Americans may also chafe at the waiting times endemic in socialized systems such as Canada, where 29 percent of patients are forced to wait more than two months for a specialist appointment, compared to six percent in the U.S. Imposing strict price controls on drugs might reduce costs in the short term, but would hurt global medical innovation by limiting the ability of pharmaceutical companies to recoup the substantial fixed costs of research and development in the American market.
Furthermore, the often cited statistic that Medicare has lower administrative costs than private insurance is a myth — Heritage Foundation scholar, Robert Book, reports that Medicare’s administrative costs are actually higher per enrollee (Medicare enrollees have higher average health costs due to their age which artificially depresses administrative costs as a proportion of total expenditures) — and Medicare lost a staggering $48 billion to fraud in 2010 according to the U.S. Government Accountability Office, a loss ratio roughly 10 times higher than for private insurers. Single-payer would not be a panacea to the very real inefficiencies plaguing the American healthcare system.
The proposition that single-payer healthcare would improve “fairness” by promoting a more equal distribution of health and wealth is both practically and philosophically dubious. Restricting the private medical sector in the name of equality would tend to preempt innovations that while initially affordable only for the affluent would benefit everyone — including the poorest, in the long-run.

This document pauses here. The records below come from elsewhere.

(* ===== verification/MergeTheory.v ===== *)
(** * MergeTheory: what a requested merge does

    A merge is a quotient of one group's live facts: every alias becomes the canonical entity, and
    facts that would join an entity to itself go.  Nothing of another group or another kind
    changes, and a request that is refused, or is a dry run, changes nothing. *)

From S2P Require Import Prelude Text Numbers Json WalGeneration WalScan Checkpoint WalGroup Wal LegacyWal Replay WalExec Pointer Ontology Prompts Graph CrossGroup CrossGroupTheory Assert AssertTheory Corrections MergeEntities.

Section theory.
Context {AC : AttrCodec} (new_uuid : graph → str) (display : Error → str) (ts_text : N → str).
Context (Hfresh : ∀ g, new_uuid g ∉ rn_uuid <$> g_rels g).

(** The row of a merged alias. *)
Definition entombed (canonical_uuid : str) (e : ent) : ent := set_attributes (write_merged_into (en_attrs e) canonical_uuid) (set_labels (merged_labels (en_labels e)) e).
Definition entomb (canonical_uuid : str) (merged : list ent) (e : ent) : ent := if bool_decide (en_uuid e ∈ en_uuid <$> merged) then entombed canonical_uuid e else e.
(** Where an endpoint ends up. *)
Definition redirected (canonical_uuid : str) (merged : list ent) (u : str) : str := if bool_decide (u ∈ en_uuid <$> merged) then canonical_uuid else u.
(** The facts of [g'] are those of [g], redirected, less those that collapse. *)
Definition facts_redirected (group canonical_uuid : str) (merged : list ent) (g g' : graph) : Prop :=
  ∀ s d n, has_directed_edge g' s d n group = true ↔
    ∃ s0 d0, has_directed_edge g s0 d0 n group = true ∧ s = redirected canonical_uuid merged s0 ∧ d = redirected canonical_uuid merged d0 ∧
      (s ≠ d ∨ (s0 ∉ en_uuid <$> merged ∧ d0 ∉ en_uuid <$> merged)).
Definition live_alias (a : ent) : bool := negb (bool_decide (#"Merged" ∈ en_labels a)).

Section run.
Context (group ts : str) (canonical : ent) (g : graph).
Context (Hents : NoDup (en_uuid <$> g_ents g)) (Hwf : group_wf group g) (Hcan : canonical ∈ g_ents g).

Record merged_inv (done : list ent) (s : mstate) : Prop := {
  ti_ents : g_ents (ms_graph s) = entomb (en_uuid canonical) (List.filter live_alias done) <$> g_ents g;
  ti_wf : group_wf group (ms_graph s);
  ti_facts : facts_redirected group (en_uuid canonical) (List.filter live_alias done) g (ms_graph s);
  ti_frame r : rn_group r ≠ group → r ∈ g_rels (ms_graph s) ↔ r ∈ g_rels g;
  ti_count : ms_merged s = N.of_nat (length (List.filter live_alias done));
  ti_none : List.filter live_alias done = [] → ms_graph s = g ∧ ms_earliest s = en_created canonical;
}.

Lemma entomb_uuid c m e : en_uuid (entomb c m e) = en_uuid e.
Proof. unfold entomb. by case_bool_decide. Qed.
Lemma has_entity_ents (g1 g2 : graph) u : en_uuid <$> g_ents g1 = en_uuid <$> g_ents g2 → has_entity g1 u = has_entity g2 u.
Proof.
  intros H. apply eq_true_iff_eq. by rewrite !has_entity_spec, H.
Qed.
Lemma group_wf_ents (g1 g2 : graph) : en_uuid <$> g_ents g1 = en_uuid <$> g_ents g2 → g_rels g1 = g_rels g2 → group_wf group g1 → group_wf group g2.
Proof.
  intros He Hr [H1 H2 H3]. split; [by rewrite <- Hr| |]; intros r x Hin Hg Hx; rewrite <- Hr in Hin; rewrite <- (has_entity_ents g1 g2) by done; eauto.
Qed.
Lemma facts_ents (g1 g2 : graph) s d n : g_rels g1 = g_rels g2 → has_directed_edge g1 s d n group = has_directed_edge g2 s d n group.
Proof. intros H. unfold has_directed_edge. by rewrite H. Qed.
Lemma redirected_step (a : ent) (l : list ent) (u : str) : en_uuid a ≠ en_uuid canonical →
  redirected (en_uuid canonical) (l ++ [a]) u = moved (en_uuid canonical) (en_uuid a) (redirected (en_uuid canonical) l u).
Proof.
  intros Ha. unfold redirected, moved. rewrite fmap_app. cbn [fmap list_fmap]. repeat case_bool_decide; try done; set_solver.
Qed.
Lemma facts_step (a : ent) (l : list ent) (g1 g2 : graph) :
  en_uuid a ≠ en_uuid canonical → en_uuid a ∉ en_uuid <$> l →
  facts_redirected group (en_uuid canonical) l g g1 →
  (∀ s d n, has_directed_edge g2 s d n group = true ↔
     ∃ s0 d0, has_directed_edge g1 s0 d0 n group = true ∧ s = moved (en_uuid canonical) (en_uuid a) s0 ∧ d = moved (en_uuid canonical) (en_uuid a) d0 ∧
       (s ≠ d ∨ (s0 ≠ en_uuid a ∧ d0 ≠ en_uuid a))) →
  facts_redirected group (en_uuid canonical) (l ++ [a]) g g2.
Proof.
  intros Ha Hl H1 H2 s d n. rewrite H2. split.
  - intros (s1 & d1 & (s0 & d0 & Hf & -> & -> & Hor1)%H1 & -> & -> & Hor2). exists s0, d0. rewrite !redirected_step by done. split_and!; try done.
    destruct Hor2 as [?|[Hs Hd]]; [by left|]. revert Hor1 Hs Hd. unfold moved, redirected. rewrite fmap_app. cbn [fmap list_fmap].
    repeat case_bool_decide; try done; set_solver.
  - intros (s0 & d0 & Hf & -> & -> & Hor). exists (redirected (en_uuid canonical) l s0), (redirected (en_uuid canonical) l d0).
    rewrite !redirected_step in * by done. split_and!; try done.
    + apply H1. exists s0, d0. split_and!; try done. revert Hor. unfold moved. rewrite fmap_app. cbn [fmap list_fmap].
      intros [Hor|Hor]; [left; by intros Heq; rewrite Heq in Hor|right; set_solver].
    + revert Hor. unfold redirected. rewrite fmap_app. cbn [fmap list_fmap]. intros [Hor|[Hs Hd]]; [by left|right]. repeat case_bool_decide; set_solver.
Qed.
Lemma tombstone_ents c a l g1 : a ∈ g_ents g → en_uuid a ∉ en_uuid <$> l → g_ents g1 = entomb c l <$> g_ents g →
  g_ents (tombstone c a g1) = entomb c (l ++ [a]) <$> g_ents g.
Proof.
  intros Ha Hl He. unfold tombstone, update_entity_attributes, update_entity_labels, on_ent. cbn [g_ents record_mut with_ents].
  rewrite He, <- !list_fmap_compose. apply list_fmap_ext. intros i e Hi. cbn.
  assert (e ∈ g_ents g) as Hin by (by apply list_elem_of_lookup_2 in Hi).
  destruct (decide (en_uuid e = en_uuid a)) as [Heq|Hne].
  - assert (e = a) as -> by (by eapply row_same).
    unfold entomb. rewrite (bool_decide_eq_false_2 (en_uuid a ∈ en_uuid <$> l)), (bool_decide_eq_true_2 (en_uuid a = en_uuid a)) by done.
    rewrite (bool_decide_eq_true_2 (en_uuid a ∈ _)) by (rewrite fmap_app; set_solver). cbn. by rewrite bool_decide_eq_true_2.
  - unfold entomb. rewrite fmap_app. cbn [fmap list_fmap].
    assert (bool_decide (en_uuid e ∈ (en_uuid <$> l) ++ [en_uuid a]) = bool_decide (en_uuid e ∈ en_uuid <$> l)) as ->.
    { apply bool_decide_ext. rewrite elem_of_app, list_elem_of_singleton. naive_solver. }
    destruct (bool_decide (en_uuid e ∈ en_uuid <$> l)); cbn; rewrite (bool_decide_eq_false_2 (en_uuid e = en_uuid a)) by done; cbn;
      by rewrite (bool_decide_eq_false_2 (en_uuid e = en_uuid a)) by done.
Qed.
Lemma tombstone_rels c a g1 : g_rels (tombstone c a g1) = g_rels g1.
Proof. done. Qed.
Lemma filter_snoc (p : ent → bool) l a : List.filter p (l ++ [a]) = List.filter p l ++ (if p a then [a] else []).
Proof. rewrite List.filter_app. cbn. by destruct (p a). Qed.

Also, why is it considered fair to prohibit people from spending their own money — which in a free market economy is earned by providing ideas, labor, and capital to create products and services which increase living standards — on their own well-being and self-preservation? And why is it fair to restrict the earnings and professional freedom of doctors by forcing them to work for a state monopoly or alternatively leave the profession or the country?
The single-payer movement’s obsession with equality of outcomes, at the cost of personal liberty and economic progress, reflects Margaret Thatcher’s dictum that socialists “would rather have the poor poorer provided the rich were less rich.”
Rejecting single-payer as philosophically baseless and practically counterproductive should not mean neglecting the real need for healthcare reform. There are plenty of ways to expand access and restrain rising healthcare costs while encouraging innovation, including detaching health insurance from employment as in Switzerland, encouraging health savings accounts like the Singaporean model, and removing regulations which create barriers to entry and enrich special interests at the expense of the public.
The entitlement reforms proposed by former House Speaker Paul Ryan, which aimed to expand elements of choice and competition in Medicare and Medicaid, should also be considered in order to reduce the massive projected growth of existing federal healthcare programs.
While fundamental reform of the U.S. healthcare system is needed, these changes should preserve its excellence and align with our traditions of individual liberty and free enterprise.